The latest school to excise the book is National Cathedral School in Washington, an elite private academy for girls attended by Vice President Al Gore’s daughters.

Once upon a time the controversial tale of a 14-year-old boy and his friend, Jim, a runaway slave, was required reading at the National Cathedral and its brother school, St Alban’s. Both have decided to take a new look at the book and to reintroduce it as an option for 11th and 12th graders (sixth-formers).

Published in 1885 and couched in a dialect that has vanished, Huckleberry Finn engenders concern because of its portrayal of black people and the use of the “n” word, “nigger”. The word appears in the first line and more than 200 times thereafter - it was, after all, the word used to describe a black person in the last century.

Ernest Hemingway claimed the novel is where “all modern American literature comes from” and many state schools in the Washington suburbs do teach it - despite the worries that have existed for decades.
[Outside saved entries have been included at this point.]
(* ===== verification/Merge.v ===== *)
(** * Three-way merge of notes ([zk-sync/src/merge.rs])

    Titles by the scalar rule, bodies by [diff3_merge], tags and attachments
    as sets.  A [BTreeSet] is a [gset]; its iterator is the sorted list of its
    elements.  The candidate's timestamp is the argument [now]; a merge that
    panics in [diff3_merge] is [None] ([merge_total]: there is none). *)

From stdpp Require Import options.
From stdpp Require Import sorting.
From S2P Require Import Prelude Protocol StorageModels Storage CoreErrors Time Env Text Diff3 Crypto Note.

Inductive FieldMergeStatus (T : Type) : Type :=
| Unchanged (t : T)
| LocalOnly (t : T)
| RemoteOnly (t : T)
| Identical (t : T)
| Merged (t : T)
| FieldDiverged (base local remote : T).
Arguments Unchanged {T}.
Arguments LocalOnly {T}.
Arguments RemoteOnly {T}.
Arguments Identical {T}.
Arguments Merged {T}.
Arguments FieldDiverged {T}.

Inductive FieldConflict : Type :=
| FC_Title (base local remote : string)
| FC_Body (base local remote : string)
| FC_Attachments (base local remote : list string).

Record NoteMergeOutcome : Type := mkMergeOutcome {
  mo_candidate : PlaintextNote;
  mo_conflicts : list FieldConflict;
  mo_title_status : FieldMergeStatus string;
  mo_body_status : FieldMergeStatus string;
  mo_body_diff : option Diff3Result
}.

(** [NoteMergeOutcome::is_clean] *)
Definition mo_is_clean (o : NoteMergeOutcome) : bool :=
  match mo_conflicts o with [] => true | _ => false end.

Definition merge_scalar_field {T} `{EqDecision T} (base local remote : T) : FieldMergeStatus T :=
  match bool_decide (local <> base), bool_decide (remote <> base) with
  | false, false => Unchanged base
  | true, false => LocalOnly local
  | false, true => RemoteOnly remote
  | true, true =>
      if bool_decide (local = remote) then Identical local
      else FieldDiverged base local remote
  end.

(** The loop over all elements, in order. *)
Definition merge_sets (skip : string -> bool) (base_set local_set remote_set : gset string) : gset string :=
  fold_left (fun merged x =>
    if skip x then merged
    else if bool_decide (x ∈ base_set) then
      (if bool_decide (x ∈ local_set) && bool_decide (x ∈ remote_set) then {[x]} ∪ merged else merged)
    else if bool_decide (x ∈ local_set) || bool_decide (x ∈ remote_set) then {[x]} ∪ merged else merged)
    (btree_elements (base_set ∪ local_set ∪ remote_set)) ∅.

Definition merge_attachments (base local remote : list string) : list string :=
  btree_elements (merge_sets (fun _ => false) (list_to_set base) (list_to_set local) (list_to_set remote)).

Section merge.
Context `{NoteLib}.

Definition merge_tags (base local remote : list string) : list string :=
  btree_elements (merge_sets (fun tag => bool_decide (tag = ""))
    (list_to_set (map canonical_tag base)) (list_to_set (map canonical_tag local))
    (list_to_set (map canonical_tag remote))).

(** The title, and the conflict pushed for it. *)
Definition final_title (status : FieldMergeStatus string) : string * list FieldConflict :=
  match status with
  | Unchanged t | LocalOnly t | RemoteOnly t | Identical t | Merged t => (t, [])
  | FieldDiverged b l r => (l, [FC_Title b l r])
  end.

Definition final_body (base local remote : string) (body_diff : Diff3Result)
    : string * FieldMergeStatus string * list FieldConflict :=
  if bool_decide (base = local) && bool_decide (base = remote) then (base, Unchanged base, [])
  else if bool_decide (base <> local) && bool_decide (base = remote) then (local, LocalOnly local, [])
  else if bool_decide (base = local) && bool_decide (base <> remote) then (remote, RemoteOnly remote, [])
  else if bool_decide (local = remote) then (local, Identical local, [])
  else if d3_is_clean body_diff then (d3_merged_text body_diff, Merged (d3_merged_text body_diff), [])
  else (d3_merged_text body_diff, FieldDiverged base local remote, [FC_Body base local remote]).

Definition three_way_merge_note (now : string) (base local remote : PlaintextNote)
    : option NoteMergeOutcome :=
  let title_status := merge_scalar_field (n_title base) (n_title local) (n_title remote) in
  let '(title, title_conflicts) := final_title title_status in
  body_diff ← diff3_merge (n_body base) (n_body local) (n_body remote);
  let '(body, body_status, body_conflicts) :=
    final_body (n_body base) (n_body local) (n_body remote) body_diff in
  let tags := merge_tags (n_tags base) (n_tags local) (n_tags remote) in
  let attachments := merge_attachments (n_attachments base) (n_attachments local) (n_attachments remote) in
  let candidate := PlaintextNote_new now title body in
  let candidate := mkNote (n_schema_version candidate) (n_title candidate) (n_body candidate) tags
    (n_created_at base) (n_updated_at candidate) attachments in
  Some (mkMergeOutcome (canonicalize candidate) (title_conflicts ++ body_conflicts) title_status
    body_status (Some body_diff)).
End merge.

(** ** Theorems *)

(** What the set merge keeps: of the base, what neither side removed; of the
    rest, what either side added. *)
Definition kept {A} (b l r : A -> Prop) (x : A) : Prop := (b x /\ l x /\ r x) \/ (~ b x /\ (l x \/ r x)).

Lemma elem_of_collect (f : gset string -> string -> gset string) (K : string -> Prop) xs acc x :
  (forall m y z, z ∈ f m y <-> z ∈ m \/ (z = y /\ K y)) ->
  x ∈ fold_left f xs acc <-> x ∈ acc \/ (x ∈ xs /\ K x).
Proof.
  intros Hf. revert acc. induction xs as [|y xs IH]; intros acc; cbn [fold_left].
  - split; [by left|]. intros [Hx|[Hx _]]; [done|by apply elem_of_nil in Hx].
  - rewrite IH, Hf, elem_of_cons. naive_solver.
Qed.

Lemma elem_of_merge_sets skip (b l r : gset string) x :
  x ∈ merge_sets skip b l r <-> skip x = false /\ kept (.∈ b) (.∈ l) (.∈ r) x.
Proof.
  unfold merge_sets. rewrite (elem_of_collect _ (fun y => skip y = false /\ kept (.∈ b) (.∈ l) (.∈ r) y)).
  - rewrite elem_of_btree_elements, elem_of_empty, !elem_of_union. unfold kept. naive_solver.
  - clear x. intros m y x. unfold kept.
    destruct (skip y); [naive_solver|].
    repeat case_bool_decide; cbn [andb orb]; rewrite ?elem_of_union, ?elem_of_singleton; naive_solver.
Qed.

Lemma merge_attachments_ok b l r :
  StronglySorted String.le (merge_attachments b l r) /\ NoDup (merge_attachments b l r)
  /\ forall x, x ∈ merge_attachments b l r <-> kept (.∈ b) (.∈ l) (.∈ r) x.
Proof.
  unfold merge_attachments. destruct (btree_elements_sorted (merge_sets (fun _ => false)
    (list_to_set b) (list_to_set l) (list_to_set r))) as [Hs Hn].
  split_and!; [done|done|]. intros x. rewrite elem_of_btree_elements, elem_of_merge_sets.
  unfold kept. rewrite !elem_of_list_to_set. naive_solver.
Qed.

Lemma kept_swap {A} (b l r : A -> Prop) x : kept b l r x <-> kept b r l x.
Proof. unfold kept. tauto. Qed.

Lemma merge_attachments_swap b l r : merge_attachments b r l = merge_attachments b l r.
Proof.
  destruct (merge_attachments_ok b l r) as (Hs & Hn & He), (merge_attachments_ok b r l) as (Hs' & Hn' & He').
  apply sorted_set_unique; [done..|]. intros x. rewrite He, He'. apply kept_swap.
Qed.

Section facts.
Context `{NoteLib}.

Lemma merge_tags_ok b l r :
  StronglySorted String.le (merge_tags b l r) /\ NoDup (merge_tags b l r)
  /\ forall t, t ∈ merge_tags b l r <->
       t <> "" /\ kept (.∈ canonical_tags b) (.∈ canonical_tags l) (.∈ canonical_tags r) t.
Proof.
  unfold merge_tags. destruct (btree_elements_sorted (merge_sets (fun tag => bool_decide (tag = ""))
    (list_to_set (map canonical_tag b)) (list_to_set (map canonical_tag l))
    (list_to_set (map canonical_tag r)))) as [Hs Hn].
  split_and!; [done|done|]. intros t. rewrite elem_of_btree_elements, elem_of_merge_sets, bool_decide_eq_false.
  unfold kept. rewrite !elem_of_list_to_set, !elem_of_canonical_tags. tauto.
Qed.

Lemma merge_tags_swap b l r : merge_tags b r l = merge_tags b l r.
Proof.
  destruct (merge_tags_ok b l r) as (Hs & Hn & He), (merge_tags_ok b r l) as (Hs' & Hn' & He').
  apply sorted_set_unique; [done..|]. intros x. rewrite He, He', kept_swap. done.
Qed.

Lemma merge_total now base local remote : exists o, three_way_merge_note now base local remote = Some o.
Proof.
  unfold three_way_merge_note.
  destruct (diff3_symmetric (n_body base) (n_body local) (n_body remote)) as (d & _ & Hd & _).
  rewrite Hd. destruct (final_title _). cbn. destruct (final_body _ _ _ _) as [[? ?] ?]. eauto.
Qed.
End facts.

(** C33. Merging does not depend on which client is local: with the sides swapped
    (and at the same time) the merge is clean exactly when it was, the tags and
    attachments are the same, and a clean merge gives the same note, so two
    clients that merge each other's edits over the same base converge. *)
Theorem merge_converges `{NoteLib} now base local remote :
  exists o o', three_way_merge_note now base local remote = Some o
    /\ three_way_merge_note now base remote local = Some o'
    /\ mo_is_clean o' = mo_is_clean o
    /\ n_tags (mo_candidate o') = n_tags (mo_candidate o)
    /\ n_attachments (mo_candidate o') = n_attachments (mo_candidate o)
    /\ (mo_is_clean o = true -> mo_candidate o' = mo_candidate o).
Proof.
  destruct (diff3_symmetric (n_body base) (n_body local) (n_body remote)) as (d & d' & Hd & Hd' & Hclean & _ & Htext).
  unfold three_way_merge_note. rewrite Hd, Hd', merge_tags_swap, merge_attachments_swap.
  unfold merge_scalar_field, final_body. cbn [mbind option_bind].
  repeat case_bool_decide; subst; cbn [andb final_title]; try done;
    rewrite ?Hclean; try (destruct (d3_is_clean d) eqn:Hc; [rewrite (Htext eq_refl)|]);
    eexists _, _; split_and!; try done; intros _; cbn -[canonicalize]; congruence.
Qed.

(** Tags and attachments merge as sets: what the base has survives when
    neither side removed it, what the base has not is added when either side
    added it, and nothing else; tags are compared and stored in canonical form,
    none is empty, and the results are strictly sorted. *)
Lemma merge_sets_three_way `{NoteLib} b l r :
  StronglySorted String.le (merge_tags b l r) /\ NoDup (merge_tags b l r)
  /\ (forall t, t ∈ merge_tags b l r <->
       t <> "" /\ kept (.∈ canonical_tags b) (.∈ canonical_tags l) (.∈ canonical_tags r) t)
  /\ StronglySorted String.le (merge_attachments b l r) /\ NoDup (merge_attachments b l r)
  /\ (forall x, x ∈ merge_attachments b l r <-> kept (.∈ b) (.∈ l) (.∈ r) x).
Proof.
  destruct (merge_tags_ok b l r) as (? & ? & ?), (merge_attachments_ok b l r) as (? & ? & ?). done.
Qed.

Lemma merge_tags_one_sided `{NoteLib} b l r :
  canonical_tags r = canonical_tags b -> merge_tags b l r = canonical_tags l.
Proof.
  intros Hr. destruct (merge_tags_ok b l r) as (Hs & Hn & He), (canonical_tags_sorted l) as [Hs' Hn'].
  apply sorted_set_unique; [done..|]. intros t. rewrite He, Hr.
  pose proof (elem_of_canonical_tags t l) as Hl. unfold kept.
  destruct (decide (t ∈ canonical_tags b)); tauto.
Qed.

Lemma merge_attachments_one_sided b l r :
  (forall x, x ∈ r <-> x ∈ b) -> merge_attachments b l r = btree_elements (list_to_set l).
Proof.
  intros Hr. destruct (merge_attachments_ok b l r) as (Hs & Hn & He),
    (btree_elements_sorted (list_to_set l)) as [Hs' Hn'].
  apply sorted_set_unique; [done..|]. intros x.
  rewrite He, elem_of_btree_elements, elem_of_list_to_set. unfold kept. rewrite Hr.
  destruct (decide (x ∈ b)); tauto.
Qed.

Lemma final_title_one_sided b l : final_title (merge_scalar_field b l b) = (l, []).
Proof.
  unfold merge_scalar_field. rewrite (bool_decide_eq_false_2 (b <> b)) by tauto.
  case_bool_decide as E; [done|]. by rewrite E.
Qed.

Lemma final_body_one_sided b l d : exists st, final_body b l b d = (l, st, []).
Proof.
  unfold final_body. rewrite (bool_decide_eq_true_2 (b = b)) by done.
  case_bool_decide as E; cbn; [subst; eauto|]. rewrite bool_decide_eq_true_2 by done. cbn. eauto.
Qed.

(** A note only one client changed merges cleanly to that client's version:
    when the remote note has the base's title, body, tags and attachments, the
    candidate is the local note in canonical form, created when the base was
    and updated at the time of the merge. *)
Lemma merge_one_sided `{NoteLib} now base local remote :
  n_title remote = n_title base -> n_body remote = n_body base ->
  canonical_tags (n_tags remote) = canonical_tags (n_tags base) ->
  (forall x, x ∈ n_attachments remote <-> x ∈ n_attachments base) ->
  exists o, three_way_merge_note now base local remote = Some o /\ mo_is_clean o = true
    /\ mo_candidate o = canonicalize (mkNote NOTE_SCHEMA_VERSION_V1 (n_title local) (n_body local)
         (canonical_tags (n_tags local)) (n_created_at base) now
         (btree_elements (list_to_set (n_attachments local)))).
Proof.
  intros Ht Hb Htags Hatt. unfold three_way_merge_note.
  destruct (diff3_symmetric (n_body base) (n_body local) (n_body remote)) as (d & _ & Hd & _).
  rewrite Hd, (merge_tags_one_sided _ _ _ Htags), (merge_attachments_one_sided _ _ _ Hatt), Ht, Hb.
  rewrite final_title_one_sided. cbn [mbind option_bind].
  destruct (final_body_one_sided (n_body base) (n_body local) d) as [st ->].
  by eexists.
Qed.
However, not all pupils at the two elite Washington schools are happy with today’s political correctness, and some are accusing their teachers of oversensitivity and not crediting them with the intelligence to see that the book was a product of its time.

“As an African American male, you must understand why the book was written and how it was written,” said a black 17-year-old at St Alban’s. “We are smart enough to understand that.”

Those who defend the book point to Twain’s portrayal of an inter-racial relationship in a society that was deeply divided by race and the way the white boy learnt to see beyond the colour of Jim’s skin.

They say that Jim is the most attractive character in the book, and that Huckleberry Finn must be seen in its context and should be taught to help American children understand their history. However, those who disagree believe that the book is too difficult for younger pupils - hence the two private schools’ intention to teach it to older children.

At Sidwell Friends School, the private Quaker institution attended by the President’s daughter, Chelsea Clinton, 11th graders studied the book last year. And it remains on Sidwell’s suggested reading list for younger pupils.

But the book is definitely not taught at Mark Twain Intermediate School in Fairfax county, northern Virginia, where there was a national campaign during the 1980s to drop it.

According to the latest survey from People for the American Way, the civil liberties group, the story was the fifth most controversial book between 1982 and 1994.

Even more controversial, for example, were Of Mice and Men by John Steinbeck, and Catcher in the Rye by JD Salinger.

Meanwhile at National Cathedral School this year’s 15-year-olds are no longer struggling with Huck’s dialect. Instead they are reading F Scott Fitzgerald’s The Great Gatsby and Henry James’s Daisy Miller. One reason was that Twain’s tale required a better knowledge of history than most American children have.